关键词 > Excel代写

4407 Assignment 2 2024

发布时间:2024-05-23

Hello, dear friend, you can consult us at any time if you have any questions, add WeChat: daixieit

Assignment 2 2024

This assignment will involve creating two Shell scripts, which will use Unix tools and/or calls to other Shell scripts. The top-level scripts has been given specific names. Please make sure you use those script names, as these are the names which the testing software will use to test your script.

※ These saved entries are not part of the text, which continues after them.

Lemma elgamal_decrypt_mult_witness : product_decrypts 47 6 5.
Proof.
  apply (elgamal_decrypt_mult 47 6 5);
    [apply primeb_sound; vm_compute; reflexivity | lia | lia | lia].
Defined.

(** C8: [keygen(5)] can return the generator [4 = p - 1], which is not in
    [1..p-2]: the first draw is [randint(1, p - 1)], both ends included. *)
Theorem keygen_generator_out_of_range :
  let src := fun i : nat => match i with O => 3 | S _ => 0 end in
  keygen 5 src 0%nat
  = Ret ((mkPublicKey 5 4 1, mkSecretKey 2), 2%nat)
  /\ ~ (1 <= pk_a (mkPublicKey 5 4 1) <= 5 - 2).
Proof. split; [vm_compute; reflexivity | simpl; lia]. Qed.

(** *** Key generation on small moduli *)

(** X7: [keygen(p)] raises [ValueError] exactly when [p <= 3] (one of the two
    [randint] ranges is empty, also for the primes 2 and 3) and returns a key
    pair exactly when [p >= 4], whatever is drawn. *)
Theorem elgamal_keygen_value_error (p : Z) (src : entropy) (pos : nat) :
  (keygen p src pos = Raise ValueError <-> p <= 3)
  /\ ((exists r, keygen p src pos = Ret r) <-> 4 <= p).
Proof.
  destruct (Z.le_gt_cases 4 p) as [Hbig | Hsmall].
  - destruct (keygen_returns p src pos Hbig) as (a & d & E & _).
    rewrite E. split; split; try lia; try discriminate; eauto.
  - assert (E : keygen p src pos = Raise ValueError).
    { unfold keygen. destruct (Z.le_gt_cases 2 p) as [H2 | H2].
      - destruct (randint_range 1 (p - 1) src pos ltac:(lia)) as (a & Ea & _).
        rewrite Ea. cbn [bind]. rewrite randint_empty by lia. reflexivity.
      - rewrite randint_empty by lia. reflexivity. }
    rewrite E. split; split; try lia; try reflexivity.
    intros [r Hr]. discriminate.
Qed.

(** *** Products of any number of ciphertexts *)

Lemma encrypt_carries (p a d message : Z) (c : Ciphertext) :
  p <> 0 ->
  encrypts (mkPublicKey p a (a ^ d mod p)) message c ->
  carries p a d c message.
Proof.
  intros Hp (src & pos & pos' & E).
  destruct (encrypt_returns message (mkPublicKey p a (a ^ d mod p)) src pos Hp)
    as (k & Hk & E').
  rewrite E' in E. injection E as <- _. cbn [pk_p pk_a pk_b].
  exists k. split; [lia |]. cbn [c_r c_t]. split.
  - apply Z.mod_mod. assumption.
  - rewrite Z.mod_mod by assumption. apply masked_message. assumption.
Qed.

Lemma mult_carries (p a d : Z) (c1 c2 : Ciphertext) (m1 m2 : Z) :
  p <> 0 ->
  carries p a d c1 m1 -> carries p a d c2 m2 ->
  carries p a d (mult c1 c2) (m1 * m2).
Proof.
  intros Hp (k1 & Hk1 & Hr1 & Ht1) (k2 & Hk2 & Hr2 & Ht2).
  exists (k1 + k2). split; [lia |]. cbn [mult c_r c_t]. split.
  - rewrite Z.mul_mod, Hr1, Hr2 by assumption.
    rewrite <- Z.mul_mod by assumption.
    rewrite Z.pow_add_r by lia. reflexivity.
  - rewrite Z.mul_mod, Ht1, Ht2 by assumption.
    rewrite <- Z.mul_mod by assumption.
    rewrite Z.pow_add_r by lia. f_equal. ring.
Qed.

Lemma fold_mult_carries (p a d : Z) (ms : list Z) :
  p <> 0 ->
  forall (cs : list Ciphertext) (m0 : Z) (c0 : Ciphertext),
    carries p a d c0 m0 ->
    Forall2 (fun m c => carries p a d c m) ms cs ->
    carries p a d (fold_left mult cs c0) (fold_left Z.mul ms m0).
Proof.
  intros Hp. induction ms as [| m ms IH]; intros cs m0 c0 H0 Hall.
  - inversion Hall; subst. assumption.
  - inversion Hall as [| ? c ? cs' Hm Hrest]; subst. simpl.
    apply IH; [| assumption].
    apply mult_carries; assumption.
Qed.

Lemma decrypt_carries (p a b d m : Z) (c : Ciphertext) :
  Z.prime p -> a mod p <> 0 -> 0 <= d ->
  carries p a d c m ->
  decrypt c (mkPublicKey p a b) (mkSecretKey d) = Ret (m mod p).
Proof.
  intros Hp Ha Hd (k & Hk & Hr & Ht).
  pose proof (Z.prime_ge_2 p Hp).
  rewrite decrypt_returns by (simpl; lia). cbn [pk_p sk_d]. f_equal.
  apply (unmask p _ _ a d k); assumption.
Qed.

(** X8: for a prime [p >= 5] and any key pair [keygen(p)] returns, the
    product by [mult] of any number of ciphertexts, each returned by
    [encrypt] for an integer message (in range or not), decrypts to the
    product of the messages modulo [p]: the unreduced components never spoil
    decryption. *)
Theorem elgamal_product_of_many (p : Z) (src : entropy) (pos : nat) :
  Z.prime p -> 5 <= p ->
  exists pk sk pos',
    keygen p src pos = Ret ((pk, sk), pos')
    /\ forall (m0 : Z) (ms : list Z) (c0 : Ciphertext) (cs : list Ciphertext),
        encrypts pk m0 c0 ->
        Forall2 (encrypts pk) ms cs ->
        decrypt (fold_left mult cs c0) pk sk
        = Ret (fold_left Z.mul ms m0 mod p).
Proof.
  intros Hp Hp5.
  destruct (keygen_returns p src pos ltac:(lia)) as (a & d & Ekey & Ha & Hd).
  eexists _, _, _. split; [exact Ekey |].
  intros m0 ms c0 cs H0 Hall.
  assert (Hnz : p <> 0) by lia.
  apply decrypt_carries; [assumption | rewrite Z.mod_small; lia | lia |].
  apply fold_mult_carries; [assumption | |].
  - apply encrypt_carries; assumption.
  - clear H0. induction Hall as [| m c ms' cs' Hm _ IH]; constructor.
    + apply encrypt_carries; assumption.
    + assumption.
Qed.

Lemma elgamal_product_of_many_witness :
  exists pk sk pos',
    keygen 47 (fun _ => 9) 0%nat = Ret ((pk, sk), pos')
    /\ forall (m0 : Z) (ms : list Z) (c0 : Ciphertext) (cs : list Ciphertext),
        encrypts pk m0 c0 ->
        Forall2 (encrypts pk) ms cs ->
        decrypt (fold_left mult cs c0) pk sk
        = Ret (fold_left Z.mul ms m0 mod 47).
Proof.
  apply (elgamal_product_of_many 47 (fun _ => 9) 0%nat);
    [apply primeb_sound; vm_compute; reflexivity | lia].
Defined.

(** *** The two ways to invert the mask *)

Lemma fermat_inverse (p r d : Z) :
  Z.prime p -> 0 <= d -> r mod p <> 0 ->
  (r ^ d * (r ^ d) ^ (p - 2)) mod p = 1.
Proof.
  intros Hp Hd Hr. pose proof (Z.prime_ge_2 p Hp).
  replace (r ^ d * (r ^ d) ^ (p - 2)) with ((r ^ (p - 1)) ^ d).
  - rewrite <- Z.mod_pow_l, (Z.fermat_nz p r Hp Hr).
    rewrite Z.pow_1_l by assumption. apply Z.mod_1_l. lia.
  - rewrite <- !Z.pow_mul_r by lia.
    rewrite <- Z.pow_add_r by nia. f_equal. ring.
Qed.

(** X9: the source notes that [decrypt] could use [modinv] instead of the
    power [p - 2]; the two agree: for a prime [p], [d >= 0] and a ciphertext
    whose [r >= 0] is not a multiple of [p], [modinv(r ** d, p)] returns and
    [decrypt] is [(modinv(r ** d, p) * t) mod p]. *)
Theorem elgamal_decrypt_by_modinv (c : Ciphertext) (pk : PublicKey)
        (sk : SecretKey) :
  Z.prime (pk_p pk) -> 0 <= sk_d sk -> 0 <= c_r c ->
  c_r c mod pk_p pk <> 0 ->
  exists inv,
    modinv (c_r c ^ sk_d sk) (pk_p pk) = Ret inv
    /\ decrypt c pk sk = Ret ((inv * c_t c) mod pk_p pk).
Proof.
  intros Hp Hd Hr0 Hr. pose proof (Z.prime_ge_2 _ Hp) as Hp2.
  pose proof (fermat_inverse _ _ _ Hp Hd Hr) as Hinv.
  assert (Hpow : 0 <= c_r c ^ sk_d sk) by (apply Z.pow_nonneg; assumption).
  assert (Hp1 : 1 < pk_p pk) by lia.
  destruct (modinv_coprime (c_r c ^ sk_d sk) (pk_p pk) Hpow Hp1
              (inverse_coprime _ _ _ Hp1 Hinv)) as (inv & R & Hrange & Hi).
  exists inv. split; [assumption |].
  rewrite decrypt_returns by lia. f_equal.
  rewrite <- Z.mul_mod_idemp_l by lia. f_equal. f_equal.
  apply (inverse_mod_unique (c_r c ^ sk_d sk) (pk_p pk)); try assumption.
  - apply Z.mod_pos_bound. lia.
  - rewrite Z.mul_mod_idemp_r by lia. assumption.
Qed.

Lemma elgamal_decrypt_by_modinv_witness :
  exists inv,
    modinv (32 ^ 3) 47 = Ret inv
    /\ decrypt (mkCiphertext 32 28) (mkPublicKey 47 5 31) (mkSecretKey 3)
       = Ret ((inv * 28) mod 47).
Proof.
  apply (elgamal_decrypt_by_modinv (mkCiphertext 32 28) (mkPublicKey 47 5 31)
                                   (mkSecretKey 3));
    [apply primeb_sound; vm_compute; reflexivity
    | simpl; lia | simpl; lia | vm_compute; discriminate].
Defined.

(** *** Draws that hide nothing *)

(** X10: [encrypt] draws its exponent from [0..100], 0 included; on that draw
    the ciphertext is [(1, message mod p)]: the message is not masked. *)
Theorem elgamal_encrypt_exposes_message (message : Z) (pk : PublicKey)
        (pos : nat) :
  2 <= pk_p pk ->
  exists src,
    encrypt message pk src pos
    = Ret (mkCiphertext 1 (message mod pk_p pk), S pos).
Proof.
  intros Hp. destruct (randint_any 0 100 0 pos ltac:(lia)) as [src E].
  exists src. unfold encrypt. rewrite E. cbn [bind].
  rewrite !py_pow_nonneg by lia. cbn [bind].
  rewrite !py_mod_nonzero by lia. cbn [bind].
  rewrite !Z.pow_0_r, Z.mul_1_l, Z.mod_1_l by lia. reflexivity.
Qed.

Put the top level scripts, plus any other scripts which you have created, into a directory, and then zip the directory, so your submission is a single package consisting of a zip file. An alternative is to use the Linux program tar to create a tar file from the directory. Submit the zip or tar file via cssubmit. No other file format will be accepted.

Measuring World Happiness

The idea of measuring the happiness across a nation started in Bhutan, which added Gross National Happiness, as a goal of government, to its constitution in 2008, as a response to the conventional Gross Domestic Product]. This was supported by a resolution of the United Nations in 2011, inviting Member States to share policies which aim to promote this goal. Since 2012, the Gallup organisation has been measuring happiness, understood as “satisfaction with one’s life”, via a series of world-wide polls, which ask respondents to rate their life satisfaction on a ladder from 0 (living worst life) to 10 (living best life) - the Cantril ladder.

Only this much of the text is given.